Among the records below, how many lines contain "exact"? State the number and nothing more.

□ □ □ □ □

Lemma counts_visited h1 h2 root (k : Z) child cd (l : list addr) (reward : float) :
  tree_shape h1 root -> counts_pending h1 root k child ->
  (0 <= k < GoInt.MaxInt)%Z ->
  h1 !! child = Some cd -> children cd = [] ->
  ancestors h1 child l -> root ∈ l -> length h2 = length h1 ->
  (forall a, h2 !! a = if decide (a ∈ l) then visit reward <$> h1 !! a else h1 !! a) ->
  tree_counts h2 root (k + 1).
Proof.
  intros Hshape [Hroot Hrange Hsum Hchild] Hk Hcd Hleaf Hl Hin Hlen Hget.
  pose proof (shape_inv _ _ Hshape) as Hinv.
  assert (Hv : forall a, visits_at h2 a
                 = (visits_at h1 a + (if decide (a ∈ l) then 1 else 0))%Z).
  { eapply visited_visits_at; eauto. lia. }
  assert (Hback : forall a x, h2 !! a = Some x ->
            exists y, h1 !! a = Some y /\ state x = state y
              /\ parent x = parent y /\ children x = children y
              /\ visits x = (visits y + (if decide (a ∈ l) then 1 else 0))%Z).
  { intros a x Hx. pose proof (Hv a) as Hva. unfold visits_at in Hva.
    rewrite Hx in Hva. rewrite Hget in Hx.
    destruct (h1 !! a) as [y|] eqn:Hy; [|now destruct (decide (a ∈ l))].
    exists y. split; [done|].
    destruct (decide (a ∈ l)); cbn in Hx; injection Hx as <-; done. }
  assert (Hfb : forall a, first_born h2 a = first_born h1 a).
  { intros a. unfold first_born.
    destruct (h2 !! a) as [x|] eqn:Hx.
    - destruct (Hback a x Hx) as (y & Hy & _ & Hp & _). rewrite Hy, Hp.
      destruct (parent y) as [p|]; [|done].
      destruct (h2 !! p) as [px|] eqn:Hpx.
      + destruct (Hback p px Hpx) as (py & Hpy & _ & _ & Hc & _). now rewrite Hpy, Hc.
      + rewrite Hget in Hpx. destruct (decide (p ∈ l)), (h1 !! p); done.
    - rewrite Hget in Hx. destruct (decide (a ∈ l)), (h1 !! a); done. }
  split.
  - rewrite Hv, Hroot. now rewrite decide_True.
  - intros a x Hx. destruct (Hback a x Hx) as (y & Hy & _ & _ & _ & Hvx).
    pose proof (Hrange a y Hy). destruct (decide (a ∈ l)); lia.
  - intros a x Hx [Hterm Hacts].
    destruct (Hback a x Hx) as (y & Hy & Hs & Hp & Hc & Hvx).
    assert (Hexp : expandable y) by (split; congruence).
    rewrite Hfb, Hc, Hvx.
    destruct (decide (a = child)) as [->|Hne].
    + assert (y = cd) as -> by congruence. rewrite Hleaf. cbn [sum_visits foldr].
      rewrite decide_True.
      * specialize (Hchild cd Hcd Hexp). lia.
      * apply path_head in Hl. destruct l; [done|]. injection Hl as ->.
        apply list_elem_of_here.
    + rewrite (Hsum a y Hy Hexp Hne).
      destruct (decide (a ∈ l)) as [Ha|Ha].
      * destruct (ancestors_pred h1 child l a Hl Ha Hne) as (c & Hc' & Hpc).
        destruct (shape_listed _ _ Hshape c a Hpc) as (y' & Hy' & Hcin).
        assert (y' = y) as -> by congruence.
        rewrite (sum_visits_one_more h1 h2 (children y) c); [lia| | | |].
        -- exact (shape_NoDup _ _ Hshape a y Hy).
        -- done.
        -- rewrite Hv. now rewrite decide_True.
        -- intros c' Hc'in Hc'ne. rewrite Hv. rewrite decide_False; [lia|].
           intros Hc'l. apply Hc'ne.
           apply (ancestors_one_child h1 child l a c' c (inv_parent _ _ Hinv) Hl);
             [done|done| |done].
           exact (shape_child _ _ Hshape a y c' Hy Hc'in).
      * rewrite (sum_visits_same h1 h2 (children y)); [lia|].
        intros c Hcin. rewrite Hv. rewrite decide_False; [lia|].
        intros Hcl. apply Ha.
        apply (ancestors_closed h1 child l c a Hl Hcl).
        exact (shape_child _ _ Hshape a y c Hy Hcin).
Qed.

Lemma iteration_tree_counts h root h2 (k : Z) (reward : float) node child (l : list addr) :
  tree_shape h root -> tree_counts h root k -> (0 <= k < GoInt.MaxInt)%Z ->
  iteration h root h2 reward node child l ->
  tree_counts h2 root (k + 1).
Proof.
  intros Hshape Hcounts Hk
    (nd & h1 & cd & Hnode & Hleaf & Hcases & Hcd & Hcleaf & _ & Hl & Hin & Hlen & Hget).
  destruct Hcases as [(-> & -> & Hstuck)|(st & ss & Hterm & Hss & -> & ->)].
  - eapply (counts_visited h h2 root k node cd l reward); eauto.
    eapply counts_pending_same; eauto. congruence.
  - apply (counts_visited (expanded h node nd (st :: ss)) h2 root k (length h) cd l reward);
      try done.
    + now apply tree_shape_expanded.
    + apply counts_pending_expanded; try done. lia.
Qed.

Lemma iteration_visits_le h root h2 (k : Z) (reward : float) node child (l : list addr) :
  tree_shape h root -> tree_counts h root k -> (0 <= k < GoInt.MaxInt)%Z ->
  iteration h root h2 reward node child l ->
  forall a, (visits_at h a <= visits_at h2 a)%Z.
Proof.
  intros Hshape Hcounts Hk
    (nd & h1 & cd & Hnode & Hleaf & Hcases & Hcd & Hcleaf & _ & Hl & Hin & Hlen & Hget) a.
  assert (Hrange1 : forall b x, h1 !! b = Some x -> (0 <= visits x <= k)%Z).
  { destruct Hcases as [(-> & _)|(st & ss & Hterm & Hss & -> & _)].
    - exact (counts_range _ _ _ Hcounts).
    - apply (pending_range _ root k (length h)).
      apply counts_pending_expanded; try done. lia. }
  rewrite (visited_visits_at h1 h2 k child l reward Hrange1 ltac:(lia) Hl Hget a).
  assert (visits_at h a <= visits_at h1 a)%Z; [|destruct (decide (a ∈ l)); lia].
  destruct Hcases as [(-> & _)|(st & ss & Hterm & Hss & -> & _)]; [lia|].
  unfold visits_at at 1. destruct (h !! a) as [x|] eqn:Hx.
  - destruct (expanded_keeps h node nd (st :: ss) a x Hnode Hx)
      as (x' & Hx' & _ & _ & Hv & _).
    rewrite (visits_at_Some _ _ _ Hx'). lia.
  - unfold visits_at. destruct (expanded h node nd (st :: ss) !! a) as [y|] eqn:Hy; [|lia].
    pose proof (Hrange1 a y Hy). lia.
Qed.

Lemma tree_counts_initial (rootState : S) :
  tree_counts [mkNode rootState None [] 0%Z 0%float] 0 0.
Proof.
  split.
  - reflexivity.
  - intros [|a] nd Ha; simpl in Ha; [|done]. injection Ha as <-. simpl. lia.
  - intros [|a] nd Ha _; simpl in Ha; [|done]. now injection Ha as <-.
Qed.

End CountSteps.

(** ** The loop *)

Section LoopShape.
Context {S Action : Type} `{!GameState S Action}.
Variable Log : float -> float.
Implicit Types (h : heap S) (nd : Node S) (n a root : addr) (ss : list S).

Lemma MCTS_loop_tree_shape k : forall h root h' (rewards : list float),
  tree_shape h root -> MCTS_loop Log k h root = Ok (h', rewards) ->
  tree_shape h' root.
Proof.
  induction k as [|k IH]; intros h root h' rewards Hshape; cbn [MCTS_loop].
  - now intros [= <- <-].
  - intros ([h1 reward] & Hstep & Hrest)%bind_Ok_inv.
    apply bind_Ok_inv in Hrest as ([h2 rs] & Hloop & [= <- <-]).
    destruct (MCTS_step_iteration Log h root h1 reward (shape_inv _ _ Hshape) Hstep)
      as (node & child & l & _ & Hit).
    eapply IH; [|exact Hloop]. eapply iteration_tree_shape; eauto.
Qed.

Lemma MCTS_loop_tree_counts k : forall h root h' (rewards : list float) (k0 : Z),
  tree_shape h root -> tree_counts h root k0 ->
  (0 <= k0)%Z -> (k0 + Z.of_nat k <= GoInt.MaxInt)%Z ->
  MCTS_loop Log k h root = Ok (h', rewards) ->
  tree_counts h' root (k0 + Z.of_nat k).
Proof.
  induction k as [|k IH]; intros h root h' rewards k0 Hshape Hcounts Hk0 Hmax;
    cbn [MCTS_loop].
  - intros [= <- <-]. now rewrite Z.add_0_r.
  - intros ([h1 reward] & Hstep & Hrest)%bind_Ok_inv.
    apply bind_Ok_inv in Hrest as ([h2 rs] & Hloop & [= <- <-]).
    destruct (MCTS_step_iteration Log h root h1 reward (shape_inv _ _ Hshape) Hstep)
      as (node & child & l & _ & Hit).
    replace (k0 + Z.of_nat (Datatypes.S k))%Z with (k0 + 1 + Z.of_nat k)%Z by lia.
    eapply (IH h1); [| | | |exact Hloop]; try lia.
    + eapply iteration_tree_shape; eauto.
    + eapply iteration_tree_counts; eauto. lia.
Qed.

□ □ □ □ □

▶ [Response] 6